What you have to do
Count the lines in the records below that contain the word "pending", and give only that number.

Raw data
(** * shrimp-rpc: the JSON-RPC 2.0 dispatcher ([handle], server.ts) and the
    call tracker ([createClient], client.ts) as Rocq functions.

    JS values are an inductive type, objects are association lists in
    insertion order, an [async] function returns the way its promise settles
    ([Settled]), and the client's mutable state (the pending [Map], the
    transport's log, the batch buffer) is passed explicitly. *)

From Stdlib Require Import QArith Qcanon.
From stdpp Require Import gmap strings list pretty.

Local Open Scope string_scope.
Set Warnings "-register-all".

(** ** JavaScript values *)

Module JS.

(** A JS number that JSON can carry is a finite double, hence a rational; on
    those, [===] and the key equality of [Map] are equality of rationals. *)
Definition number := Qc.

Definition num (z : Z) : number := Q2Qc (inject_Z z).

Inductive JSValue :=
| JUndefined
| JNull
| JBool (b : bool)
| JNum (n : number)
| JStr (s : string)
| JArr (elements : list JSValue)
| JObj (fields : list (string * JSValue)).

(** [export type Id = string | number] (jsonrpc.ts). *)
Inductive Id :=
| IdString (s : string)
| IdNumber (n : number).

#[global] Instance Id_eq_dec : EqDecision Id.
Proof. solve_decision. Defined.

#[global] Instance Id_countable : Countable Id.
Proof.
  refine (inj_countable'
    (fun i => match i with IdString s => inl s | IdNumber n => inr n end)
    (fun x => match x with inl s => IdString s | inr n => IdNumber n end) _).
  intros []; reflexivity.
Defined.

Definition Id_value (i : Id) : JSValue :=
  match i with IdString s => JStr s | IdNumber n => JNum n end.

(** The key a value denotes in a [Map<string | number, _>]: no other value
    is ever stored as a key, so looking one up finds nothing. *)
Definition as_Id (v : JSValue) : option Id :=
  match v with
  | JStr s => Some (IdString s)
  | JNum n => Some (IdNumber n)
  | _ => None
  end.

(** What a [throw] or a rejected promise carries, as far as the code can
    tell values apart: [instanceof Error], [instanceof RPCError] (error.ts:
    a subclass of Error with [code] and [data]), or any other value, of the
    kinds that [JSValue] has. *)
Inductive Thrown :=
| ThrownError (message : string)
| ThrownRPCError (message : string) (code : JSValue) (data : JSValue)
| ThrownValue (v : JSValue).

(** How the promise of an [async] function (or of a call that may throw)
    settles; a promise that stays pending for ever has no counterpart
    here. *)
Inductive Settled (A : Type) :=
| Fulfilled (a : A)
| Rejected (e : Thrown).
Arguments Fulfilled {A} a.
Arguments Rejected {A} e.

(** [Promise.all]: the results in order, or the first rejection. *)
Fixpoint Promise_all {A} (ps : list (Settled A)) : Settled (list A) :=
  match ps with
  | [] => Fulfilled []
  | Rejected e :: _ => Rejected e
  | Fulfilled a :: ps' =>
      match Promise_all ps' with
      | Fulfilled l => Fulfilled (a :: l)
      | Rejected e => Rejected e
      end
  end.

(** Property lookup in the fields of an object. *)
Fixpoint lookup_field (key : string) (fields : list (string * JSValue))
  : option JSValue :=
  match fields with
  | [] => None
  | (k, v) :: rest => if String.eqb k key then Some v else lookup_field key rest
  end.

(** [v?.key], for the property names the code reads ([jsonrpc], [id],
    [method], [params], [result], [error], [message], [code], [data]), none
    of which a prototype provides: a missing property, and any property of a
    primitive or of an array, reads as [undefined]. *)
Definition get (v : JSValue) (key : string) : JSValue :=
  match v with
  | JObj fields => default JUndefined (lookup_field key fields)
  | _ => JUndefined
  end.

(** [key in v], for the same property names; [None] is the TypeError that
    [in] raises on a value that is not an object. *)
Definition has_property (key : string) (v : JSValue) : option bool :=
  match v with
  | JObj fields => Some (bool_decide (is_Some (lookup_field key fields)))
  | JArr _ => Some false
  | _ => None
  end.

(** [v === s] for a string literal [s]. *)
Definition strict_equal_string (v : JSValue) (s : string) : bool :=
  match v with
  | JStr s' => String.eqb s' s
  | _ => false
  end.

(** [v != null] and [v ?? d]. *)
Definition nullish (v : JSValue) : bool :=
  match v with
  | JUndefined | JNull => true
  | _ => false
  end.

Definition nullish_coalesce (v d : JSValue) : JSValue :=
  if nullish v then d else v.

(** [!!v]. *)
Definition truthy (v : JSValue) : bool :=
  match v with
  | JUndefined | JNull => false
  | JBool b => b
  | JNum n => negb (bool_decide (n = num 0))
  | JStr s => negb (String.eqb s "")
  | JArr _ | JObj _ => true
  end.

Solution
2